Solving Inverse Problems with Pycsou

Pycsou is a Python 3 package for solving linear inverse problems with state-of-the-art proximal algorithms. The library provides abstract classes for the main building blocks of generic penalised convex optimisation problems:

  • linear operators,

  • loss functionals,

  • penalty functionals,

  • proximal algorithms.

Penalised convex optimisation problems can then be constructed by adding, subtracting, scaling, composing, exponentiating or stacking together the various linear operators and functionals shipped with Pycsou (or custom, user-defined ones).

Multidimensional Maps

Pycsou’s base classes for functionals and linear operators both inherit from the abstract class Map with signature:

class Map(shape: Tuple[int, int], is_linear: bool = False,
          is_differentiable: bool = False):

This is the base class for multidimensional maps (potentially nonlinear) \(\mathbf{h}:\mathbb{R}^M\to\mathbb{R}^N\).
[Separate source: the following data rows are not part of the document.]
(* ===== verification/RegPathThms.v ===== *)
(** * Creating the keys of a path

    In a registry without symbolic links, [create_key_recursive] finds or creates
    the keys of a path, one in the other; a path with an empty element stops the
    server. *)

From stdpp Require Import base list gmap fin_maps.
From S2P Require Import Prelude RegText Registry RegFile RegLoad RegistryInv RegistryThms RegistryKeys RegistryCreate RegistryRename RegistryMachine.

Open Scope Z_scope.
Open Scope server_scope.

(** ** Paths *)

(** A name that is one element of a path. *)
Record element_ok (e : list Z) : Prop := {
  el_some : e ≠ [];
  el_plain : Forall (λ c, c ≠ BACKSLASH) e;
  el_short : Z.of_nat (length e) <= MAX_NAME_LEN;
}.

Fixpoint join (es : list (list Z)) : list Z :=
  match es with
  | [] => []
  | [e] => e
  | e :: es => e ++ BACKSLASH :: join es
  end.

Lemma path_element e rest : Forall (λ c, c ≠ BACKSLASH) e → rest = [] ∨ (∃ r, rest = BACKSLASH :: r) → get_path_element (e ++ rest) = length e.
Proof.
  intros He Hr. induction He as [|c e Hc _ IH]; simpl.
  - destruct Hr as [->|[r ->]]; done.
  - by rewrite (proj2 (Z.eqb_neq _ _)), IH by done.
Qed.

Lemma join_cons e es : es ≠ [] → join (e :: es) = e ++ BACKSLASH :: join es.
Proof. by destruct es. Qed.

(** The registry has no symbolic links. *)
Definition no_links (m : gmap kid key) : Prop := ∀ k ob, m !! k = Some ob → has (k_flags ob) KEY_SYMLINK = false.

(** A key that stays as it is but for the array of its subkeys, and one just made. *)
Record kept_key (ob ob' : key) : Prop := {
  kk_values : values ob' = values ob;
  kk_name : k_name ob' = k_name ob;
  kk_class : k_class ob' = k_class ob;
  kk_flags : k_flags ob' = k_flags ob;
  kk_modif : k_modif ob' = k_modif ob;
}.
Record made_key (modif : Z) (ob : key) : Prop := {
  mk_values : values ob = [];
  mk_class : k_class ob = None;
  mk_flags : k_flags ob = KEY_DIRTY;
  mk_modif : k_modif ob = modif;
}.

#[export] Instance kept_key_preorder : PreOrder kept_key.
Proof. split; [by split|]. intros a b c [] []. split; congruence. Qed.

Lemma resub_kept_key to_lower ob ob' cs : resub ob ob' cs → values_ok to_lower ob → kept_key ob ob'.
Proof. intros Hr Hv. split; [by eapply (values_resub to_lower)|apply Hr..]. Qed.

(** No name is lost, no key that was there is changed, and the others are new. *)
Record extends (to_lower : Z → Z) (modif : Z) (m m' : gmap kid key) : Prop := {
  ex_child : ∀ q n c, child to_lower m q n = Some c → child to_lower m' q n = Some c;
  ex_kept : ∀ j ob, m !! j = Some ob → ∃ ob', m' !! j = Some ob' ∧ kept_key ob ob';
  ex_made : ∀ j ob', m' !! j = Some ob' → m !! j = None → made_key modif ob';
}.

#[export] Instance extends_preorder to_lower modif : PreOrder (extends to_lower modif).
Proof.
  split; [intros m; split; [done|by eexists|congruence]|]. intros a b c [A1 A2 A3] [B1 B2 B3]. split; [auto| |].
  - intros j ob Hj. destruct (A2 j ob Hj) as (ob1 & Hj1 & E1). destruct (B2 j ob1 Hj1) as (ob2 & ? & ?). exists ob2. split; [done|by etransitivity].
  - intros j ob Hj Hn. destruct (b !! j) as [ob1|] eqn:Hj1; [|by apply (B3 j)]. destruct (B2 j ob1 Hj1) as (ob2 & ? & [E1 E2 E3 E4 E5]). simplify_eq.
    destruct (A3 j ob1 Hj1 Hn). split; congruence.
Qed.

Lemma extends_links to_lower modif m m' : extends to_lower modif m m' → no_links m → no_links m'.
Proof.
  intros [_ H2 H3] Hn j ob' Hj. destruct (m !! j) as [ob|] eqn:E; [|by rewrite (mk_flags _ _ (H3 j ob' Hj E))].
  destruct (H2 j ob E) as (ob1 & ? & Hk). simplify_eq. rewrite (kk_flags _ _ Hk). by apply (Hn j).
Qed.

(** The registry has no volatile keys. *)
Definition no_volatile (m : gmap kid key) : Prop := ∀ k ob, m !! k = Some ob → has (k_flags ob) KEY_VOLATILE = false.

Lemma extends_volatile to_lower modif m m' : extends to_lower modif m m' → no_volatile m → no_volatile m'.
Proof.
  intros [_ H2 H3] Hn j ob' Hj. destruct (m !! j) as [ob|] eqn:E; [|by rewrite (mk_flags _ _ (H3 j ob' Hj E))].
  destruct (H2 j ob E) as (ob1 & ? & Hk). simplify_eq. rewrite (kk_flags _ _ Hk). by apply (Hn j).
Qed.

Lemma extends_live to_lower modif s s' k : extends to_lower modif (keys s) (keys s') → live s k → live s' k.
Proof. intros [_ H2 _] (ob & Hk & Hd). destruct (H2 k ob Hk) as (ob' & Hk' & Hkk). exists ob'. by rewrite (kk_flags _ _ Hkk). Qed.

(** ** What the routines leave alone *)

(** A routine that does not touch the file, the time or the root, and takes nothing
    from a memory that never fails. *)
Definition aside (s s' : reg) : Prop :=
  rg_info s' = rg_info s ∧ rg_time s' = rg_time s ∧ root_key s' = root_key s ∧ (rg_allocs s = [] → rg_allocs s' = []).
#[export] Instance aside_preorder : PreOrder aside.
Proof. split; [done|]. intros a b c (?&?&?&?) (?&?&?&?). split_and!; [congruence..|auto]. Qed.

Definition steady {A} (m : R A) : Prop := ∀ s a s', m s = Done a s' → aside s s'.

Lemma steady_ret {A} (a : A) : steady (ret a).
Proof. intros s b s' [= _ <-]. done. Qed.
Lemma steady_fail {A} e : steady (fail e : R A).
Proof. by intros s b s'. Qed.
Lemma steady_get : steady get.
Proof. intros s b s' [= _ <-]. done. Qed.
Lemma steady_bind {A B} (m : R A) (f : A → R B) : steady m → (∀ a, steady (f a)) → steady (st_bind m f).
Proof.
  intros Hm Hf s b s' E. unfold st_bind in E. destruct (m s) as [a s1|] eqn:E1; [|done]. etransitivity; [by apply (Hm s a)|by apply (Hf a s1 b)].
Qed.
Lemma steady_deref {A} (o : option A) : steady (deref o).
Proof. destruct o; [apply steady_ret|apply steady_fail]. Qed.
Lemma steady_cell {A} (o : option A) : steady (cell o).
Proof. destruct o; [apply steady_ret|apply steady_fail]. Qed.
Lemma steady_keys f : steady (modify (set_keys f)).
Proof. intros s b s' [= _ <-]. done. Qed.
Lemma steady_put k ob : steady (put_key k ob).
Proof. apply steady_keys. Qed.
Lemma steady_error e : steady (reg_error e).
Proof. intros s b s' [= _ <-]. done. Qed.
Lemma steady_malloc : steady reg_malloc.
Proof. intros s b s'. unfold reg_malloc, st_bind, get. destruct (rg_allocs s) eqn:E; intros [= _ <-]; split_and!; try done; congruence. Qed.
Lemma steady_arr_get {A} (a : list A) i : steady (arr_get a i).
Proof. intros s b s'. unfold arr_get. repeat case_match; intros [=]; subst; done. Qed.
Lemma steady_arr_set {A} (a : list A) i x : steady (arr_set a i x).
Proof. intros s b s'. unfold arr_set. repeat case_match; intros [=]; subst; done. Qed.
Lemma steady_assert b : steady (assert b).
Proof. intros s a s'. unfold assert. case_match; intros [=]; subst; done. Qed.

Create HintDb steady discriminated.
#[export] Hint Resolve steady_ret steady_fail steady_get steady_deref steady_cell steady_keys steady_put steady_error steady_malloc steady_arr_get steady_arr_set steady_assert : steady.

(** Through the binds and the branches of a routine. *)
Ltac keep_steady := repeat first [ solve [eauto with steady] | apply steady_bind; intros; cbn beta | case_match ].

Lemma steady_mem_alloc : steady reg_mem_alloc.
Proof. unfold reg_mem_alloc. keep_steady. Qed.
Lemma steady_get_key k : steady (get_key k).
Proof. unfold get_key. keep_steady. Qed.
Lemma steady_name_of ob : steady (name_of ob).
Proof. unfold name_of. keep_steady. Qed.
Lemma steady_shift_up {A} n : ∀ (a : list A) i, steady (shift_up n a i).
Proof. induction n; intros; simpl; keep_steady. Qed.
Lemma steady_shift_down {A} n : ∀ (a : list A) i, steady (shift_down n a i).
Proof. induction n; intros; simpl; keep_steady. Qed.
#[export] Hint Resolve steady_mem_alloc steady_get_key steady_name_of steady_shift_up steady_shift_down : steady.
Lemma steady_read_cell {A} (l : list (option A)) i : steady (read_cell l i).
Proof. unfold read_cell. keep_steady. Qed.
Lemma steady_get_parent k : steady (get_parent k).
Proof. unfold get_parent. keep_steady. Qed.
Lemma steady_bisect to_lower n entry name : (∀ i, steady (entry i)) → ∀ min max, steady (bisect to_lower n entry name min max).
Proof. intros He. induction n; intros; simpl; keep_steady. Qed.
#[export] Hint Resolve steady_read_cell steady_get_parent : steady.
Lemma steady_find_subkey to_lower ob name : steady (find_subkey to_lower ob name).
Proof. apply steady_bisect. intros i. keep_steady. Qed.
Lemma steady_grow_subkeys k : steady (grow_subkeys k).
Proof. unfold grow_subkeys. keep_steady. Qed.
Lemma steady_subkey_index a k n : ∀ i, steady (subkey_index a k n i).
Proof. induction n; intros; simpl; keep_steady. Qed.
#[export] Hint Resolve steady_find_subkey steady_grow_subkeys steady_subkey_index : steady.
Lemma steady_key_link_name to_lower k name p : steady (key_link_name to_lower k name p).
Proof. unfold key_link_name. keep_steady. Qed.
Lemma steady_unlink_key k : steady (unlink_key k).
Proof. unfold unlink_key, key_unlink_name. keep_steady. Qed.
Lemma steady_key_init k class options modif : steady (key_init k class options modif).
Proof. unfold key_init. keep_steady. Qed.
#[export] Hint Resolve steady_key_link_name steady_unlink_key steady_key_init : steady.
Lemma steady_create_key to_lower p name class options modif : steady (create_key to_lower p name class options modif).
Proof. unfold create_key. keep_steady. Qed.

(** What a routine does not touch, under [wp]. *)
Lemma wp_steady {A} (m : R A) (Q : A → reg → Prop) s : steady m → wp m Q s → wp m (λ a s', aside s s' ∧ Q a s') s.
Proof. unfold wp. intros Hm. destruct (m s) as [a s'|] eqn:E; [|done]. split; [by apply (Hm s a)|done]. Qed.

Section path.
Context (to_lower : Z → Z) (follow : list Z → R (option (kid * option (list Z)))).
Notation reg_inv := (reg_inv to_lower).
Notation child := (child to_lower).

Definition walk (m : gmap kid key) (k : kid) (es : list (list Z)) : option kid := foldl (λ o e, p ← o; child m p e) (Some k) es.

Lemma walk_cons m k e es c : child m k e = Some c → walk m k (e :: es) = walk m c es.
Proof. intros H. unfold walk. simpl. by rewrite H. Qed.

(** ** One element *)

(** The error of a creation: no memory, or a volatile key above. *)
Definition path_failed (s s' : reg) : Prop :=
  rg_error s' = REG_NO_MEMORY ∧ rg_allocs s ≠ [] ∨
  rg_error s' = REG_CHILD_MUST_BE_VOLATILE ∧ ∃ p pob, keys s !! p = Some pob ∧ has (k_flags pob) KEY_VOLATILE = true.

Lemma child_named s p c e : reg_inv s → child (keys s) p e = Some c → ∃ cob n, keys s !! c = Some cob ∧ k_name cob = Some (n, Some p) ∧ live s c.
Proof.
  intros [Hok _] Hc. unfold RegistryKeys.child in Hc. destruct (keys s !! p) as [pob|] eqn:Hp; [|done]. simpl in Hc.
  apply List.find_some in Hc as [Hin%list_elem_of_In _]. pose proof (ro_nodes _ _ Hok p pob Hp) as Hn.
  destruct (sub_named to_lower _ _ _ _ (no_subkeys _ _ _ _ Hn) Hin) as (cob & n & Hcob & Hcn). exists cob, n. split_and!; [done..|]. exists cob. split; [done|].
  destruct (has (k_flags cob) KEY_DELETED) eqn:E; [|done]. rewrite (no_deleted _ _ _ _ (ro_nodes _ _ Hok c cob Hcob) E) in Hcn. done.
Qed.

Lemma lookup_key_ok s k ob : keys s !! k = Some ob → has (k_flags ob) KEY_DELETED = false → has (k_flags ob) KEY_SYMLINK = false →
  ∀ attr, key_lookup_name to_lower follow k None attr s = Done (None, None) s.
Proof. intros Hk Hd Hl attr. unfold key_lookup_name, get_key, st_bind, get. rewrite Hk. simpl. by rewrite Hd, Hl. Qed.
Any instance/subclass of this class must at least implement the abstract method __call__ for pointwise evaluation.

Operations on Map Instances

The class Map supports the following arithmetic operators +, -, *, @, ** and /, implemented with the class methods __add__/__radd__, __sub__/__neg__, __mul__/__rmul__, __matmul__, __pow__,__truediv__. Such arithmetic operators can be used to add, substract, scale, compose, exponentiate or evaluate Map instances. The __call__ methods of Map objects constructed this way are automatically computed:

>>> f3 = f1 / 3 + np.pi * f2
>>> np.allclose(f3(x), f1(x) / 3 + np.pi * f2(x))
>>> h3 = h1 * 3 - (h2 ** 2) / 6
>>> np.allclose(h3(x), h1(x) * 3 - (h2(h2(x))) / 6)

Note that multiplying a map with an array is the same as evaluating the map at the array:

>>> np.allclose(h * x, h(x))

The multiplication operator @ can also be used in place of *, in compliance with Numpy’s interface:

>>> np.allclose(h * x, h @ x), np.allclose((h1 * h2)(x), (h1 @ h2)(x))
True, True

Finally, maps can be shifted via the method shifter:

>>> h=g.shifter(shift=2 * x)
>>> np.allclose(h(x), g(x + 2 * x))

Differentiable Maps

An important subclass of Map is DifferentiableMap which is the base class for differentiable maps. It has the following signature:

class DifferentiableMap(shape: Tuple[int, int],is_linear: bool = False,
                        lipschitz_cst: float = inf,
                        diff_lipschitz_cst: float = inf):

Any instance/subclass of this class must implement the abstract methods __call__ and jacobianT which returns the transpose of the Jacobian matrix

\[(\mathbf{J}_{\mathbf{h}}(\mathbf{x}))_{ij}:=\frac{\partial h_i}{\partial x_j}(\mathbf{x})\]

of the multidimensional \(\mathbf{h}=[h_1, \ldots, h_N]: \mathbb{R}^M\to\mathbb{R}^N\) at a given point \(\mathbf{x}\in\mathbb{R}^M\).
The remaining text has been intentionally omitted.